* What needs to be done
Check each line of the records below and collect those that include the word "interval".

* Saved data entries
• • • • •

(** * Word-search game (src/app/page.tsx): grid generator, selection
      resolver and session state machine, embedded in Rocq.

    Conventions of the embedding.
    - Grid indices and cell coordinates are JavaScript numbers holding
      integers; they are modelled in [Z].  The grid size is a [nat].
    - A grid cell is a JavaScript string: [""] for a cell that is still
      empty, a one-character string otherwise.
    - [Math.random()] is an oracle [random : nat -> Q]; the n-th call of a
      run returns [random n], and every function that draws threads the
      index of the next draw.  The product [Math.random() * k] is taken
      exactly (rounding of doubles is not modelled).
    - A [TypeError] (reading a property of [undefined]) is the [None] of the
      [option] monad.
    - Words are strings of 8-bit characters; [toUpperCase] is the ASCII
      case mapping.
    - The component is a state machine: an event (a click, a pointer
      event, a tick of the interval, a timeout) is handled to completion
      and followed by the effects of the render it causes.  Time is not
      modelled: the interval may tick whenever it is running and a pending
      timeout may run at any later moment.  The numbers compared with
      [Math.random()] (0.3, 0.55, 0.8, 0.6) are the rationals of their
      decimal notation. *)

From Stdlib Require Import ZArith QArith Qround Lia Ascii String.
From stdpp Require Import base option list.

Local Open Scope string_scope.
Local Open Scope list_scope.
Local Open Scope Z_scope.

(** ** Data model *)

Abbreviation Cell := (Z * Z)%type (only parsing).

(** [foundBy: null | "player" | "ai"] *)
Inductive Finder : Type := player | ai.

Record WordData : Type := mkWordData {
  word : string;
  foundBy : option Finder;
  positions : list Cell
}.

(** [string[][]]; the rows of a grid are distinct arrays (each is made by
    its own call of [Array(size).fill("")]). *)
Abbreviation Grid := (list (list string)) (only parsing).

#[global] Instance Finder_eq_dec : EqDecision Finder.
Proof. solve_decision. Defined.

#[global] Instance string_eq_dec : EqDecision string := String.string_dec.

(** Directions for placing words: [rowDelta, colDelta]. *)
Definition DIRECTIONS : list (Z * Z) :=
  [ (0, 1); (1, 0); (0, -1); (-1, 0); (1, 1); (-1, -1); (1, -1); (-1, 1) ].

(** [arr[k]] for an integer [k]: [None] stands for [undefined]. *)
Definition js_index {A : Type} (l : list A) (k : Z) : option A :=
  if k <? 0 then None else l !! Z.to_nat k.

(** [randomInt(a, b)] = [a + Math.floor(Math.random() * (b - a + 1))],
    with [u] the value returned by [Math.random()]. *)
Definition randomInt (a b : Z) (u : Q) : Z :=
  a + Qfloor (u * inject_Z (b - a + 1)).

(** One character of a word, as the one-character string [word[i]]. *)
Definition chr (ch : ascii) : string := String ch EmptyString.

Definition upper_ascii (ch : ascii) : ascii :=
  let n := nat_of_ascii ch in
  if (97 <=? n)%nat && (n <=? 122)%nat then ascii_of_nat (n - 32) else ch.

Fixpoint toUpperCase (s : string) : string :=
  match s with
  | EmptyString => EmptyString
  | String ch s' => String (upper_ascii ch) (toUpperCase s')
  end.

(** [String.fromCharCode(code)], for codes below 256. *)
Definition fromCharCode (code : Z) : string :=
  chr (ascii_of_nat (Z.to_nat code)).

(** [grid[r][c]] read as an expression: [None] is the [TypeError] raised
    when [grid[r]] is [undefined]; [Some None] is the value [undefined]. *)
Definition gridRead (grid : Grid) (r c : Z) : option (option string) :=
  match js_index grid r with
  | None => None
  | Some line => Some (js_index line c)
  end.

(** [grid[r][c] = v].  The source raises a [TypeError] when [grid[r]] is
    [undefined] and would grow the row when [c] is past its end; both are
    [None] here, and the generator is shown never to get there. *)
Definition gridSet (grid : Grid) (r c : Z) (v : string) : option Grid :=
  match js_index grid r with
  | None => None
  | Some line =>
      if (0 <=? c) && (c <? Z.of_nat (length line))
      then Some (<[Z.to_nat r := <[Z.to_nat c := v]> line]> grid)
      else None
  end.

(** ** Grid generator *)

(** Upper bound passed to [randomInt] for one coordinate of the anchor:
    [size - (d === 1 ? word.length : 1) - (d === -1 ? word.length : 0)]. *)
Definition anchorBound (size len d : Z) : Z :=
  size - (if d =? 1 then len else 1) - (if d =? -1 then len else 0).

(** The inner [for] loop of an attempt (lines 143-157), from index [i] on,
    over the characters still to check.  [Some (Some ps)]: the loop ended
    with [valid] true and [positions = ps]; [Some None]: [valid] false. *)
Fixpoint scanLine (size : Z) (grid : Grid) (row col : Z) (dir : Z * Z)
    (i : Z) (chars : list ascii) (ps : list Cell)
  : option (option (list Cell)) :=
  match chars with
  | [] => Some (Some ps)
  | ch :: rest =>
      let r := row + dir.1 * i in
      let c := col + dir.2 * i in
      if (r <? 0) || (r >=? size) || (c <? 0) || (c >=? size)
      then Some None
      else
        match gridRead grid r c with
        | None => None
        | Some (Some s) =>
            if bool_decide (s ≠ "") && bool_decide (s ≠ chr ch)
            then Some None
            else scanLine size grid row col dir (i + 1) rest (ps ++ [(r, c)])
        | Some None => Some None
        end
  end.

(** The writing loop of a valid attempt (lines 159-162). *)
Fixpoint writeWord (grid : Grid) (ps : list Cell) (chars : list ascii)
    {struct chars} : option Grid :=
  match chars with
  | [] => Some grid
  | ch :: rest =>
      match ps with
      | [] => None
      | (r, c) :: ps' =>
          match gridSet grid r c (chr ch) with
          | None => None
          | Some grid' => writeWord grid' ps' rest
          end
      end
  end.

Section Generator.

(** The values returned by the successive calls of [Math.random()]. *)
Variable random : nat -> Q.

(** The anchor drawn for a word of [len] letters in direction [dir]; the
    two draws are number [n] and [n + 1]. *)
Definition drawAnchor (size len : Z) (dir : Z * Z) (n : nat) : Cell :=
  (randomInt 0 (anchorBound size len dir.1) (random n),
   randomInt 0 (anchorBound size len dir.2) (random (n + 1))).

(** One pass of the [while] body up to the validity loop: draws number
    [n], [n + 1] and [n + 2]. *)
Definition attempt (size : nat) (grid : Grid) (w : string) (n : nat)
  : option (option (list Cell)) :=
  let len := Z.of_nat (String.length w) in
  match js_index DIRECTIONS
          (randomInt 0 (Z.of_nat (length DIRECTIONS) - 1) (random n)) with
  | None => None
  | Some dir =>
      let '(row, col) := drawAnchor (Z.of_nat size) len dir (n + 1) in
      scanLine (Z.of_nat size) grid row col dir 0
               (list_ascii_of_string w) []
  end.

(** [while (!placed && tries < 100)], by recursion on the tries left
    ([left = 100 - tries]).  The last component counts the attempts
    made. *)
Fixpoint placeLoop (left : nat) (size : nat) (w : string)
    (grid : Grid) (wordData : list WordData) (n : nat)
  : option (Grid * list WordData * nat * nat) :=
  match left with
  | O => Some (grid, wordData, n, O)
  | S left' =>
      match attempt size grid w n with
      | None => None
      | Some (Some ps) =>
          match writeWord grid ps (list_ascii_of_string w) with
          | None => None
          | Some grid' =>
              Some (grid', wordData ++ [mkWordData w None ps],
                    (n + 3)%nat, 1%nat)
          end
      | Some None =>
          match placeLoop left' size w grid wordData (n + 3) with
          | None => None
          | Some (g, wd, n', tries) => Some (g, wd, n', S tries)
          end
      end
  end.

(** The [for (let word of words)] loop. *)
Fixpoint placeWords (size : nat) (words : list string)
    (grid : Grid) (wordData : list WordData) (n : nat)
  : option (Grid * list WordData * nat) :=
  match words with
  | [] => Some (grid, wordData, n)
  | w :: rest =>
      match placeLoop 100 size (toUpperCase w) grid wordData n with
      | None => None
      | Some (grid', wordData', n', _) =>
          placeWords size rest grid' wordData' n'
      end
  end.

(** Body of the random fill for cell [(r, c)] (lines 173-175). *)
Definition fillCell (grid : Grid) (r c : nat) (n : nat)
  : option (Grid * nat) :=
  match gridRead grid (Z.of_nat r) (Z.of_nat c) with
  | None => None
  | Some (Some s) =>
      if bool_decide (s = "")
      then
        match gridSet grid (Z.of_nat r) (Z.of_nat c)
                (fromCharCode (65 + randomInt 0 25 (random n))) with
        | None => None
        | Some grid' => Some (grid', S n)
        end
      else Some (grid, n)
  | Some None => Some (grid, n)
  end.

(** [for (let c = 0; c < size; ++c)], over the column indices [cs]. *)
Fixpoint fillRow (grid : Grid) (r : nat) (cs : list nat) (n : nat)
  : option (Grid * nat) :=
  match cs with
  | [] => Some (grid, n)
  | c :: cs' =>
      match fillCell grid r c n with
      | None => None
      | Some (grid', n') => fillRow grid' r cs' n'
      end
  end.

(** [for (let r = 0; r < size; ++r)], over the row indices [rs]. *)
Fixpoint fillRows (grid : Grid) (size : nat) (rs : list nat) (n : nat)
  : option (Grid * nat) :=
  match rs with
  | [] => Some (grid, n)
  | r :: rs' =>
      match fillRow grid r (seq 0 size) n with
      | None => None
      | Some (grid', n') => fillRows grid' size rs' n'
      end
  end.

(** [generateGrid(size, words)], first draw number [n].  Returns the
    grid, the word table and the index of the next draw. *)
Definition generateGrid (size : nat) (words : list string) (n : nat)
  : option (Grid * list WordData * nat) :=
  let grid0 := replicate size (replicate size "") in
  match placeWords size words grid0 [] n with
  | None => None
  | Some (grid, wordData, n') =>
      match fillRows grid size (seq 0 size) n' with
      | None => None
      | Some (grid', n'') => Some (grid', wordData, n'')
      end
  end.

End Generator.

(** Reading the grid along a cell sequence. *)
Fixpoint readCells (grid : Grid) (ps : list Cell) : option (list string) :=
  match ps with
  | [] => Some []
  | (r, c) :: ps' =>
      match gridRead grid r c with
      | Some (Some s) =>
          match readCells grid ps' with
          | Some l => Some (s :: l)
          | None => None
          end
      | _ => None
      end
  end.

(** ** Selection resolver *)

(** Helper to check straight lines. *)
Definition getLine (start finish : Cell) : option (list Cell) :=
  let '(r1, c1) := start in
  let '(r2, c2) := finish in
  let dr := r2 - r1 in
  let dc := c2 - c1 in
  let len := Z.max (Z.abs dr) (Z.abs dc) in
  if negb (((dr =? 0) && negb (dc =? 0))
           || ((dc =? 0) && negb (dr =? 0))
           || (Z.abs dr =? Z.abs dc))
  then None
  else
    let stepR := if dr =? 0 then 0 else dr / Z.abs dr in
    let stepC := if dc =? 0 then 0 else dc / Z.abs dc in
    Some (map (fun i : nat => (r1 + stepR * Z.of_nat i, c1 + stepC * Z.of_nat i))
              (seq 0 (Z.to_nat len + 1))).

(** [a.every(([r, c], i) => r === b[i][0] && c === b[i][1])], from index
    [i] on.  ([b[i]] is defined wherever the caller gets to: the lengths
    have been compared.) *)
Fixpoint everyFrom (i : nat) (a b : list Cell) : bool :=
  match a with
  | [] => true
  | (r, c) :: a' =>
      match b !! i with
      | Some (r', c') => (r =? r') && (c =? c') && everyFrom (S i) a' b
      | None => false
      end
  end.

Definition arraysEqual (a b : list Cell) : bool :=
  if negb (length a =? length b)%nat then false else everyFrom 0 a b.

(** The test of the loop of [getSelectedWord] on one entry. *)
Definition matchesSelection (ps : list Cell) (wd : WordData) : bool :=
  bool_decide (foundBy wd = None)
  && (arraysEqual (positions wd) ps || arraysEqual (rev (positions wd)) ps).

(** Helper to get word at selected positions: [Some wd] is
    [{ word: wd.word, wordData: wd }], [None] is
    [{ word: "", wordData: null }]. *)
Fixpoint getSelectedWord (wordList : list WordData) (ps : list Cell)
  : option WordData :=
  match wordList with
  | [] => None
  | wd :: rest =>
      if matchesSelection ps wd then Some wd else getSelectedWord rest ps
  end.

• • • • •

* Reply
      event, a tick of the interval, a timeout) is handled to completion
      modelled: the interval may tick whenever it is running and a pending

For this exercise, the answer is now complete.